◆ Problem ◆
Only one stretch of the records below is wanted: the lines from the one holding "value ← rec_json rec;" through the one holding "if decide (t = T_Comma)". Return it exactly, both ends included.
Input Block Start
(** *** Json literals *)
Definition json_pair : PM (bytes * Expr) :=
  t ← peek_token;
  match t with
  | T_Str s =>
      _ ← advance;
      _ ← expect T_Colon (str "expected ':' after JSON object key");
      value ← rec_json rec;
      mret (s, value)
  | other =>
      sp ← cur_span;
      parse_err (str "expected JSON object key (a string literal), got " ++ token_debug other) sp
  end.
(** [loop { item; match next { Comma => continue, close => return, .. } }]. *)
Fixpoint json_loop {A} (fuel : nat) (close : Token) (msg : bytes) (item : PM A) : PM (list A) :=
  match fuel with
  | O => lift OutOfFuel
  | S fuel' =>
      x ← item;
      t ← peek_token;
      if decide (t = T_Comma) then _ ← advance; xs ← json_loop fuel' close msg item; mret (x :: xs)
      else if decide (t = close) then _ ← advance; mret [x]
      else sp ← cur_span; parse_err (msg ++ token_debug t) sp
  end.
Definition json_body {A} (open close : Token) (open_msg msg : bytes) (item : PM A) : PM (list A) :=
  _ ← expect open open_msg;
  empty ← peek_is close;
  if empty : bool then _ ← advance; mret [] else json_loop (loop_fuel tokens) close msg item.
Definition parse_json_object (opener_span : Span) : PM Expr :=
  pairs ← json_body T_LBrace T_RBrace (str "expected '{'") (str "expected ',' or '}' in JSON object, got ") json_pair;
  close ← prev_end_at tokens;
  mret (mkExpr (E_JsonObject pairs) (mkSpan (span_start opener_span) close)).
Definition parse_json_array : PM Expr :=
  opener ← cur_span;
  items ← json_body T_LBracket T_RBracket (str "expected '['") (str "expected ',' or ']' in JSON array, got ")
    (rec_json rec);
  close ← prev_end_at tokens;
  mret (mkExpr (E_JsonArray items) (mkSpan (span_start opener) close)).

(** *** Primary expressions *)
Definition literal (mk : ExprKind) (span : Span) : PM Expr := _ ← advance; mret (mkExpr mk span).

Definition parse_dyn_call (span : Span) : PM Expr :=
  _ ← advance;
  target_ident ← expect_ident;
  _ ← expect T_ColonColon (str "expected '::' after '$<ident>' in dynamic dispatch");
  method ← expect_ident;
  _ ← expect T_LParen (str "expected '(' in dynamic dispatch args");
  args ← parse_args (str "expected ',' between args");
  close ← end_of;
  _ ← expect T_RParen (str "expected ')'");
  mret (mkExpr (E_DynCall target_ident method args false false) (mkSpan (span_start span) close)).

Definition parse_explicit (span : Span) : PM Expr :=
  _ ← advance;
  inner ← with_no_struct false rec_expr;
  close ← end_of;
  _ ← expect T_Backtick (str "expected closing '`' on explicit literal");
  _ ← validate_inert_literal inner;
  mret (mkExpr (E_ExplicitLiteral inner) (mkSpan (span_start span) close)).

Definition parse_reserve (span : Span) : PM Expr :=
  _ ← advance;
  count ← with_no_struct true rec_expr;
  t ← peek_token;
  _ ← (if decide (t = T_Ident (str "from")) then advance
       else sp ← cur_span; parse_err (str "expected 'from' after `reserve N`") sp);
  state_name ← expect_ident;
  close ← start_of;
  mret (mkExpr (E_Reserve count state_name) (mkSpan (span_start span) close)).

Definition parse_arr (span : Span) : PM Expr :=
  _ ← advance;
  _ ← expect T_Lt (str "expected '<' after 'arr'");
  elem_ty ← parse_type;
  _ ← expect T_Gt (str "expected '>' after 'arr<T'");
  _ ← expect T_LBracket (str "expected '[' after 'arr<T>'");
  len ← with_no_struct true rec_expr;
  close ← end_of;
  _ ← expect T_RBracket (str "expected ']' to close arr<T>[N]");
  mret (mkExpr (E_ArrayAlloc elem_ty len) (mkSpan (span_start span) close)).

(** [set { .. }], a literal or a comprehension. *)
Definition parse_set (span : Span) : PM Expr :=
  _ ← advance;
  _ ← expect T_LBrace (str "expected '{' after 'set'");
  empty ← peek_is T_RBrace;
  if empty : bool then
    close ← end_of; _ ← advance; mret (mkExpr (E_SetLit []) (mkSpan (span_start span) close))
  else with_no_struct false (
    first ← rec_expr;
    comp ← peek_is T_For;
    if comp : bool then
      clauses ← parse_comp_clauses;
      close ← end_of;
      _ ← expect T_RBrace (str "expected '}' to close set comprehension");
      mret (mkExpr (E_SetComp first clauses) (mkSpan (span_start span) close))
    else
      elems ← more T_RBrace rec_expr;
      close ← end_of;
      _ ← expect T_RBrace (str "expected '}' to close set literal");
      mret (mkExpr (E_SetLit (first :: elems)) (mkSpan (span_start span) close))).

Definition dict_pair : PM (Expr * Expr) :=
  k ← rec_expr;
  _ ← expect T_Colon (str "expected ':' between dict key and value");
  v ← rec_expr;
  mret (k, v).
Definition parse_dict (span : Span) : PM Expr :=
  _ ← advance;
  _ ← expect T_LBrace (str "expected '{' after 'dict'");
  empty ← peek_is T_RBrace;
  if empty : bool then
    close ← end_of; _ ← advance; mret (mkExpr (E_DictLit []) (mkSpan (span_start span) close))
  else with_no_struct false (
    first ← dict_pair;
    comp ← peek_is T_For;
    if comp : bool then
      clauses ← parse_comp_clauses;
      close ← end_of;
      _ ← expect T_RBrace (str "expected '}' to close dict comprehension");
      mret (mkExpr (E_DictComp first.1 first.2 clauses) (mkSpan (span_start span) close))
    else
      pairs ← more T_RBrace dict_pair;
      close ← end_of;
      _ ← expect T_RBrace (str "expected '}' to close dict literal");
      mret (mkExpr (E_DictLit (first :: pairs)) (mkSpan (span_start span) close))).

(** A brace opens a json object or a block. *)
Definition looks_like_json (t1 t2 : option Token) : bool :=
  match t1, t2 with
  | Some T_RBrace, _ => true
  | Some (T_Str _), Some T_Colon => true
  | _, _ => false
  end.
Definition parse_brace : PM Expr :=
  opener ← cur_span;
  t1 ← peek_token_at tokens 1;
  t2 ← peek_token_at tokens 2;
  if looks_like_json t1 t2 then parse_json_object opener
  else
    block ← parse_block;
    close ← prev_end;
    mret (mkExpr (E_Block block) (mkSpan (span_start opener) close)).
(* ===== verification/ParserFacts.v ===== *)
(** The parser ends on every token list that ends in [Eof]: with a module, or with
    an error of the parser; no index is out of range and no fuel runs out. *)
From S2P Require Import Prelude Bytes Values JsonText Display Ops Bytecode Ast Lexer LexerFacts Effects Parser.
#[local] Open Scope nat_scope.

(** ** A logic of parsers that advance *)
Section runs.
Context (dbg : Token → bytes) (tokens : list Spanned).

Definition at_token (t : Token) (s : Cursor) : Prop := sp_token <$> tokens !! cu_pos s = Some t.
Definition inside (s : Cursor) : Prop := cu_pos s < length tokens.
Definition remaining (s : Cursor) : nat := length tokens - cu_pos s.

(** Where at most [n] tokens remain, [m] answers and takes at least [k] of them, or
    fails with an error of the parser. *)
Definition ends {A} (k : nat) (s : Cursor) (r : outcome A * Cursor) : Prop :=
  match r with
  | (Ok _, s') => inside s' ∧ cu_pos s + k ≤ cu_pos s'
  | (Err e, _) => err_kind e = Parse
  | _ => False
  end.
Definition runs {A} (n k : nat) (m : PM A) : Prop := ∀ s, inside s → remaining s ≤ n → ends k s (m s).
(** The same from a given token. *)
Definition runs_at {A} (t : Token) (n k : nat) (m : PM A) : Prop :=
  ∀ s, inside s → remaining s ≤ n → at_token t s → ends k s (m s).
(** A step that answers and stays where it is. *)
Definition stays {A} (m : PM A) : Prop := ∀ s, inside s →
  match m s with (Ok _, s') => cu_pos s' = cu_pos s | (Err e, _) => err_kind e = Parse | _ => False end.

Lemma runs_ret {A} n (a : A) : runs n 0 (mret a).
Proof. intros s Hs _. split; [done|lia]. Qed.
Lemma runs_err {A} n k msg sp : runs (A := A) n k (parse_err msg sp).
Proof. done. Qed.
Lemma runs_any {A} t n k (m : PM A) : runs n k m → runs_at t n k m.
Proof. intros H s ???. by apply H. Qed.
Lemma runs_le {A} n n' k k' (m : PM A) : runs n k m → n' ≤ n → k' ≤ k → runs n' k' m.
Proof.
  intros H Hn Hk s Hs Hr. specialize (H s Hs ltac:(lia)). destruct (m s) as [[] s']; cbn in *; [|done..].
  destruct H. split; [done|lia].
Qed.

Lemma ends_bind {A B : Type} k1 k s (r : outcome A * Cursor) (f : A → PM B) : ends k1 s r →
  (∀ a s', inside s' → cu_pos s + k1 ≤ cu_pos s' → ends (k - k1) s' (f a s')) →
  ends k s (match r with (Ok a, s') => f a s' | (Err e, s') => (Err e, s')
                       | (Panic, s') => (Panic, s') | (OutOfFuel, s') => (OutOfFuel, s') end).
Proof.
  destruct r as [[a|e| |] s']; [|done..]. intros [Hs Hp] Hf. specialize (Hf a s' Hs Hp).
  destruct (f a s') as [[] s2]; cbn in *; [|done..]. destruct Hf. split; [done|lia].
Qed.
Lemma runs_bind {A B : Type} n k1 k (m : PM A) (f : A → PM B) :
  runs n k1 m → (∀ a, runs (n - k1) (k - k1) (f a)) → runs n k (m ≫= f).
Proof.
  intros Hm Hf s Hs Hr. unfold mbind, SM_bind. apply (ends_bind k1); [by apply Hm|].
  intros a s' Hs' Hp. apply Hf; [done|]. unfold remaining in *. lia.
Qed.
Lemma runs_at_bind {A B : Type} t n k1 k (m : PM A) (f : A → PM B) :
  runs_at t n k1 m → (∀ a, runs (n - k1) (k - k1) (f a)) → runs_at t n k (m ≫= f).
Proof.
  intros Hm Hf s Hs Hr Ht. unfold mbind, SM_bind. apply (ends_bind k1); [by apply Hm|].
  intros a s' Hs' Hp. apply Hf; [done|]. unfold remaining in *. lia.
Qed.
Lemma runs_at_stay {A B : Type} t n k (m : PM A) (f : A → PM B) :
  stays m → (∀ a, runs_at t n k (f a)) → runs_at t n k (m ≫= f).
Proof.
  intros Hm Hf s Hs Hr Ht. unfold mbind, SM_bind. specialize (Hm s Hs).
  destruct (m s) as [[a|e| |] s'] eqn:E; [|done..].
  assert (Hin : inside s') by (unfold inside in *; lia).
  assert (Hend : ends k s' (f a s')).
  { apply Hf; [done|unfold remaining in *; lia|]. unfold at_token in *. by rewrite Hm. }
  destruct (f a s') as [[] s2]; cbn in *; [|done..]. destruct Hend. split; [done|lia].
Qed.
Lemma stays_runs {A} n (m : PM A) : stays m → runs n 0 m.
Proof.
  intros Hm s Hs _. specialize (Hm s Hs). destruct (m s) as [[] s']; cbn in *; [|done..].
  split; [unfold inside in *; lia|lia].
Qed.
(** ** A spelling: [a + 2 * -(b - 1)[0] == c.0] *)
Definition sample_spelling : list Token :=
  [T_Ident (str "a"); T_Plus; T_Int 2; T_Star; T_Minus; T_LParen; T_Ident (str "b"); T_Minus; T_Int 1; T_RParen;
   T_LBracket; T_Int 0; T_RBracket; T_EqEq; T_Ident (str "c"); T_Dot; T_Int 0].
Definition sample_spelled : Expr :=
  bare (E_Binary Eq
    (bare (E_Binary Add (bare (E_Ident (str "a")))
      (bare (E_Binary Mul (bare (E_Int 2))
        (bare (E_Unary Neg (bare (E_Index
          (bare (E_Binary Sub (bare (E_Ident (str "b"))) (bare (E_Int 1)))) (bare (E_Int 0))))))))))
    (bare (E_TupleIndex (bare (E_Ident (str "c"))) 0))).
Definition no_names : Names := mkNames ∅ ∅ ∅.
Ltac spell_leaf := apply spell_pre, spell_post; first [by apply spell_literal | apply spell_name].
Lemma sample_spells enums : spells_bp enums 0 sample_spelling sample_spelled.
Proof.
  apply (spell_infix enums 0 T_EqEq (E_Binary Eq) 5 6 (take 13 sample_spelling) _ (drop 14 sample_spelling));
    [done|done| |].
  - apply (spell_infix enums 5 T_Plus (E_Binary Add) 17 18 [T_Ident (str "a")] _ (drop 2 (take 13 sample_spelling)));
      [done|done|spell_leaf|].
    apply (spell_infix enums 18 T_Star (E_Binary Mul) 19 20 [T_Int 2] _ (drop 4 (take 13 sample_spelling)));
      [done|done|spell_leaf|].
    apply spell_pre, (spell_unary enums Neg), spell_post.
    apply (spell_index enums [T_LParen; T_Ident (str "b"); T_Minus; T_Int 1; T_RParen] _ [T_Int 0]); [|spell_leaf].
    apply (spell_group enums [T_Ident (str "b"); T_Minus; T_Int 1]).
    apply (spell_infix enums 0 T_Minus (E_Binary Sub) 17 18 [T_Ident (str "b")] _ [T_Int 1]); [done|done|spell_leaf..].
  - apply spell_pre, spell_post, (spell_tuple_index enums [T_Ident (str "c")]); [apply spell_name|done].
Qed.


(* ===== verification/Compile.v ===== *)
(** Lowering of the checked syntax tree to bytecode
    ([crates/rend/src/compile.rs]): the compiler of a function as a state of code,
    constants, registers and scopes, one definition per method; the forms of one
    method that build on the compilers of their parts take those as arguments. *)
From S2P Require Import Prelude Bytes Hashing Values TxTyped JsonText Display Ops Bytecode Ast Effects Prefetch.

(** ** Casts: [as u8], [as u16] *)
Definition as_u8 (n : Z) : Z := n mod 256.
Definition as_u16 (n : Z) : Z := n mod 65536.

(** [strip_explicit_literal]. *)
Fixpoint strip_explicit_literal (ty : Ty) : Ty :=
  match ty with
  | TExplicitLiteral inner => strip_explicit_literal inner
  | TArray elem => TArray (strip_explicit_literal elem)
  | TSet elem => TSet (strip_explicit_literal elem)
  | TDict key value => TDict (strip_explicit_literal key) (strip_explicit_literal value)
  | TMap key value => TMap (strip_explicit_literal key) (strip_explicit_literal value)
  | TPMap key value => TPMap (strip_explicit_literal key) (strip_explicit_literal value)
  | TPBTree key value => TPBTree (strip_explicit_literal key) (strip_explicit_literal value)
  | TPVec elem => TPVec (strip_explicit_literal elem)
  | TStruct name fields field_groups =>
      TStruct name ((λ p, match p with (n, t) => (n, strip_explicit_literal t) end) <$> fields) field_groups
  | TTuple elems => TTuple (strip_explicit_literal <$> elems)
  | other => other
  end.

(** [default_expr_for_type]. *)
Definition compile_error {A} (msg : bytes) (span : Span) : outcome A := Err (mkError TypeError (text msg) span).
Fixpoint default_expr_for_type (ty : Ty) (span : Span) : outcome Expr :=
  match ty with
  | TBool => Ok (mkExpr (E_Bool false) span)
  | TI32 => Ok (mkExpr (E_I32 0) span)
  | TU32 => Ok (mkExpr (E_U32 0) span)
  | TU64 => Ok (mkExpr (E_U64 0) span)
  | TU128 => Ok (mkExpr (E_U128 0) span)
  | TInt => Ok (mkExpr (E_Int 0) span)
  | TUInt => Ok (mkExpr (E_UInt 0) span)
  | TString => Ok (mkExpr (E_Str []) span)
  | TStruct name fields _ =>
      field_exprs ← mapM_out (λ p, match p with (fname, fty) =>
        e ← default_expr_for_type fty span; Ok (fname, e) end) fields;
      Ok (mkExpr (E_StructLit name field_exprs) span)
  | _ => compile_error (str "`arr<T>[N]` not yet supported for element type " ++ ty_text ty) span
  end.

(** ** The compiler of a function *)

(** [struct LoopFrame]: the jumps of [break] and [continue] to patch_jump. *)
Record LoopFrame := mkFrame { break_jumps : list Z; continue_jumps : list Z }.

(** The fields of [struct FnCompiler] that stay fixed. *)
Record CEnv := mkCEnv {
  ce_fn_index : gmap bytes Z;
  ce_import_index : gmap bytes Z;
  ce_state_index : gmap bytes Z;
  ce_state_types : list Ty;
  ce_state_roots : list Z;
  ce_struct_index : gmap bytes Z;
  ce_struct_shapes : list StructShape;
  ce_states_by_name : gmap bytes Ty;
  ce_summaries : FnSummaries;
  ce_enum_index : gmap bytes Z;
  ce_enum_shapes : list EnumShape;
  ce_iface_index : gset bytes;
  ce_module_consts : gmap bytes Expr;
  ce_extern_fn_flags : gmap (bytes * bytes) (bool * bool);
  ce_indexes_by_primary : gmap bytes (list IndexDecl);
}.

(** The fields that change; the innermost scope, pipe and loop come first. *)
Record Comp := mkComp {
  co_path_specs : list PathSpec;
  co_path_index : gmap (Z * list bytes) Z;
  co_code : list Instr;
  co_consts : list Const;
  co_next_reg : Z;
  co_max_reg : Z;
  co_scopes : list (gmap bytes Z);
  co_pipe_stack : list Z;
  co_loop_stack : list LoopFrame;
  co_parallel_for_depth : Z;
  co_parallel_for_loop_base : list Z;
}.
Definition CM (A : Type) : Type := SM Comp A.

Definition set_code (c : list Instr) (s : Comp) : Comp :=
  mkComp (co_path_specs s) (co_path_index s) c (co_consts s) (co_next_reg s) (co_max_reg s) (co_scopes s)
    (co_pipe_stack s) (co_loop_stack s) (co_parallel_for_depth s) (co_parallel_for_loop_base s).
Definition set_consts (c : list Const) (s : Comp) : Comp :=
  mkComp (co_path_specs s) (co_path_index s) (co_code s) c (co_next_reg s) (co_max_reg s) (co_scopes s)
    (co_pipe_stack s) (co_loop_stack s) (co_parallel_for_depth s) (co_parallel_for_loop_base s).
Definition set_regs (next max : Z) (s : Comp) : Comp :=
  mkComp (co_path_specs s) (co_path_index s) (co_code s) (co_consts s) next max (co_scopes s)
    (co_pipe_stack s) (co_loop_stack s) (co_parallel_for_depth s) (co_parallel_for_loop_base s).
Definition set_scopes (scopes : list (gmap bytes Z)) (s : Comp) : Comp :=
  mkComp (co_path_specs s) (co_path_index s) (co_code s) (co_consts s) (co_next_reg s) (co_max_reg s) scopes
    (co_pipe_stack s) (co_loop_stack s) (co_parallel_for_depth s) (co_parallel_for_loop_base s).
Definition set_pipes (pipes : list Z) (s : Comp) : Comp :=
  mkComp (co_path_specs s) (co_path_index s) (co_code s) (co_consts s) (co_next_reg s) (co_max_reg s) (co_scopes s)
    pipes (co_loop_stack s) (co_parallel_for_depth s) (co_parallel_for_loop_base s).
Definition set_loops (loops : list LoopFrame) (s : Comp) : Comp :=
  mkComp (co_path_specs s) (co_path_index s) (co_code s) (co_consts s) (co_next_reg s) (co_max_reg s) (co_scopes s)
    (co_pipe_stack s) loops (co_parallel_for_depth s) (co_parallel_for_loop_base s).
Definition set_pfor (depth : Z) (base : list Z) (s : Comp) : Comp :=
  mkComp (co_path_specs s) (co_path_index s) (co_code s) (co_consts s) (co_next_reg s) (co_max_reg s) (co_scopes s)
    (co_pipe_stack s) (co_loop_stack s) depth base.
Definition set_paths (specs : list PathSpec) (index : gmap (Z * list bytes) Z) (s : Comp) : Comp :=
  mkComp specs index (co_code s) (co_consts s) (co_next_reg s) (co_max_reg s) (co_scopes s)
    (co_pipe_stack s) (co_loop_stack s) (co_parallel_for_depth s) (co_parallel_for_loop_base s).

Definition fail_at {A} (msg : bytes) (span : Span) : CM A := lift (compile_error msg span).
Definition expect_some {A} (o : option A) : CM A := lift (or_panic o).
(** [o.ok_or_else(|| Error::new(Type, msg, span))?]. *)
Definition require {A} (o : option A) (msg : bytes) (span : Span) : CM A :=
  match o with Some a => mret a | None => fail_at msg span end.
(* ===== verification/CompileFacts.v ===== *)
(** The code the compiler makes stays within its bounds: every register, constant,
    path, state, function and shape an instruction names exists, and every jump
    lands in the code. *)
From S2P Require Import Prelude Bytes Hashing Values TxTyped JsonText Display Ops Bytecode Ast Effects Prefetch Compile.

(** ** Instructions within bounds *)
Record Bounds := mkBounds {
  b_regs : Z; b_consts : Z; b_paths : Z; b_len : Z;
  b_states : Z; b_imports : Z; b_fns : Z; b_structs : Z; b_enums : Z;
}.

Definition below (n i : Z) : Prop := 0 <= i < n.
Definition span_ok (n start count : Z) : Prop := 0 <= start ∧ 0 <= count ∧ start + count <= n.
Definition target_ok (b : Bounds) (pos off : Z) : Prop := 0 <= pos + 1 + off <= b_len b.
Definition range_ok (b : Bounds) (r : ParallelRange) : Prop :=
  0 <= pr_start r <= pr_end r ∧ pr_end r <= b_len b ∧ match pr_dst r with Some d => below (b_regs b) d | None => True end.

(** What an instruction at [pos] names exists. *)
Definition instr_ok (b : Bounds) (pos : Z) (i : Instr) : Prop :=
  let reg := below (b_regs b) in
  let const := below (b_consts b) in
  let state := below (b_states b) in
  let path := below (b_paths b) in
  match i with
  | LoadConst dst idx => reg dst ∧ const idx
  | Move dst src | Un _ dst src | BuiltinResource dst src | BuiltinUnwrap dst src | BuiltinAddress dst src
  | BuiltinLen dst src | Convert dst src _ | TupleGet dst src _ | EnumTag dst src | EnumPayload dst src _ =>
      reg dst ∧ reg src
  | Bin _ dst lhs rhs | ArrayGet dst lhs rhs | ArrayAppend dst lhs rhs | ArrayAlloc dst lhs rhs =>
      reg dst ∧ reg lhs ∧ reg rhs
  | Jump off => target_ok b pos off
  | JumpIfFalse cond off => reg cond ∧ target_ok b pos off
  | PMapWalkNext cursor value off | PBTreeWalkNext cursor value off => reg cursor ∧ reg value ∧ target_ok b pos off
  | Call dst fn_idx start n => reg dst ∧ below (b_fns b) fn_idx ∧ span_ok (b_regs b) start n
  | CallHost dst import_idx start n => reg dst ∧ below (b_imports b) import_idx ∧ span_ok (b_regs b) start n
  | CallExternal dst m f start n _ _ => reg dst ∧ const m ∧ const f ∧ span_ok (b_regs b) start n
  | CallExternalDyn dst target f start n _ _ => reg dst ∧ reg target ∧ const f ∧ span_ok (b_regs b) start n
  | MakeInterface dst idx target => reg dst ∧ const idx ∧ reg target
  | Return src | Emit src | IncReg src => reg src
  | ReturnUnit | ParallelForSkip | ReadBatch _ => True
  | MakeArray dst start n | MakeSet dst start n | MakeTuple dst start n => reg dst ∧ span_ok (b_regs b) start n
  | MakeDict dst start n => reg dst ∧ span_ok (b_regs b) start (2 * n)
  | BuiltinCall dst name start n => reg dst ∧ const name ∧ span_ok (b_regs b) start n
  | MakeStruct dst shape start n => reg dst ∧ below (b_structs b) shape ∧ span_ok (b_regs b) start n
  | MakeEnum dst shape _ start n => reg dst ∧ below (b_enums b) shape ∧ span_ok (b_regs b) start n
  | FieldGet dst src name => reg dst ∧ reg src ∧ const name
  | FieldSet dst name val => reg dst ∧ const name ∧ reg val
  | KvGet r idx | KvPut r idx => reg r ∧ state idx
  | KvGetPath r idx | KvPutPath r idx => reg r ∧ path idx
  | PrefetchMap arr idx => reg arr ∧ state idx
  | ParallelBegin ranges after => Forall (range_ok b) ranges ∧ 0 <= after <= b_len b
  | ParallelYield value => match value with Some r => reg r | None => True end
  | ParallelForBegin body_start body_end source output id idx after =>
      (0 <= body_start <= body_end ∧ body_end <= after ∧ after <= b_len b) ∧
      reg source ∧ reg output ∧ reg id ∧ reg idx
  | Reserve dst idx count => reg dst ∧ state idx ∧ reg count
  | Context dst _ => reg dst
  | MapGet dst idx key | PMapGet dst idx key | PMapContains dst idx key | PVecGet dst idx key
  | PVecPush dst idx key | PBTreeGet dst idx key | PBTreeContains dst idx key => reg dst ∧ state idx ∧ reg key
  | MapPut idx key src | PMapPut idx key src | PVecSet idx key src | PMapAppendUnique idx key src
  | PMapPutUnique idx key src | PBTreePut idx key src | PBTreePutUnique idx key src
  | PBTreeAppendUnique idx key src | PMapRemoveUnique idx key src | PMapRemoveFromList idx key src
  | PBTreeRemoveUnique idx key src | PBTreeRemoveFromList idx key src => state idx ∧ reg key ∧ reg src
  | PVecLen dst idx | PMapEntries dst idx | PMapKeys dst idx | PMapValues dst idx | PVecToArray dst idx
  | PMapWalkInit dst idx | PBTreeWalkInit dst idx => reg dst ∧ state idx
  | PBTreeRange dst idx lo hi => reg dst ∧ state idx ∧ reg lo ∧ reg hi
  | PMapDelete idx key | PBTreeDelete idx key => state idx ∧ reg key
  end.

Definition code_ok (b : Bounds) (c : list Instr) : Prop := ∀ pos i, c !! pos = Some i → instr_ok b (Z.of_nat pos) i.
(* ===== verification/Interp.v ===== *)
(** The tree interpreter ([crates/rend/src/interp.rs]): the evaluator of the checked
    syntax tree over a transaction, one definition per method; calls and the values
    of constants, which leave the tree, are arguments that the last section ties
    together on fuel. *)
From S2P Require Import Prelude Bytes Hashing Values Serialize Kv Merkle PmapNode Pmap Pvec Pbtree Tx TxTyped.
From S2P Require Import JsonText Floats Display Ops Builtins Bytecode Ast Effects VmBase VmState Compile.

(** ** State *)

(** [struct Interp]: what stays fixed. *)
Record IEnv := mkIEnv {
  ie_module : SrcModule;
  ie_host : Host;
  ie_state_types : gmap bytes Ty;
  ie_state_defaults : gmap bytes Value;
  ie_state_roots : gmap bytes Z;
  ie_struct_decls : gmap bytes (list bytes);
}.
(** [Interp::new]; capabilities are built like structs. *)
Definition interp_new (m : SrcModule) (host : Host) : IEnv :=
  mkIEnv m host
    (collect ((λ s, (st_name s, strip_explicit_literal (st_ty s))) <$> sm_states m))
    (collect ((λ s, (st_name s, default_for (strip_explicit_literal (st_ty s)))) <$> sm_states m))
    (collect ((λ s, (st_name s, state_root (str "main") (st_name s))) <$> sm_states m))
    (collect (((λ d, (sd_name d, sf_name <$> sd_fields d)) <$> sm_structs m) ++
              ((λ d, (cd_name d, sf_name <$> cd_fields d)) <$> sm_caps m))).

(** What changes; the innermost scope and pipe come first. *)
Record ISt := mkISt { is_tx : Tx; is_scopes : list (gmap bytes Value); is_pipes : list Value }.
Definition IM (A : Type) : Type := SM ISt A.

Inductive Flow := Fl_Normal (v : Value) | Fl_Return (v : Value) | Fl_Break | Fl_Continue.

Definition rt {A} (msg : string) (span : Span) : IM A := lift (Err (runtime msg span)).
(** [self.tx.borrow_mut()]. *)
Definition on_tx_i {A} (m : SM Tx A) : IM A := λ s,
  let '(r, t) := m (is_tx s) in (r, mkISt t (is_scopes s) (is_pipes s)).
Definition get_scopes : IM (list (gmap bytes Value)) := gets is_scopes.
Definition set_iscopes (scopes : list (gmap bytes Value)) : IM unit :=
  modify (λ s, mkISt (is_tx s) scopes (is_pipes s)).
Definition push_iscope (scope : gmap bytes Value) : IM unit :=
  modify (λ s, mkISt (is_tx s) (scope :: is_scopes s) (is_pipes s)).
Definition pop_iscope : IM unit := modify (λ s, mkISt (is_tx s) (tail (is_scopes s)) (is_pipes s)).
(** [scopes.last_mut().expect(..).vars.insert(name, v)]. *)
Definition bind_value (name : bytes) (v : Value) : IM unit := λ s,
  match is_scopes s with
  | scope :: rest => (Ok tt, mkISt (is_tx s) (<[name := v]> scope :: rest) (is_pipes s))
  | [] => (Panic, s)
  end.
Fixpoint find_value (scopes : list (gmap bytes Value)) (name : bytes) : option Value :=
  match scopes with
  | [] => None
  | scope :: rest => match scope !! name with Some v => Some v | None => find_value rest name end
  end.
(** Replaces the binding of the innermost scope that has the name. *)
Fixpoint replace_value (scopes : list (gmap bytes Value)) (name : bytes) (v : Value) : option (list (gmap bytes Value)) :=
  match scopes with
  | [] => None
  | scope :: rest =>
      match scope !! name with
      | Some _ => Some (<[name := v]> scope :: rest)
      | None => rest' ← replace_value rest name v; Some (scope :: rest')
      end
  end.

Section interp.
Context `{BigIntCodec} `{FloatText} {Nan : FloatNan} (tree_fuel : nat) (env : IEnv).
Input Block End
◆ Solution to this task ◆
      value ← rec_json rec;
      mret (s, value)
  | other =>
      sp ← cur_span;
      parse_err (str "expected JSON object key (a string literal), got " ++ token_debug other) sp
  end.
(** [loop { item; match next { Comma => continue, close => return, .. } }]. *)
Fixpoint json_loop {A} (fuel : nat) (close : Token) (msg : bytes) (item : PM A) : PM (list A) :=
  match fuel with
  | O => lift OutOfFuel
  | S fuel' =>
      x ← item;
      t ← peek_token;
      if decide (t = T_Comma) then _ ← advance; xs ← json_loop fuel' close msg item; mret (x :: xs)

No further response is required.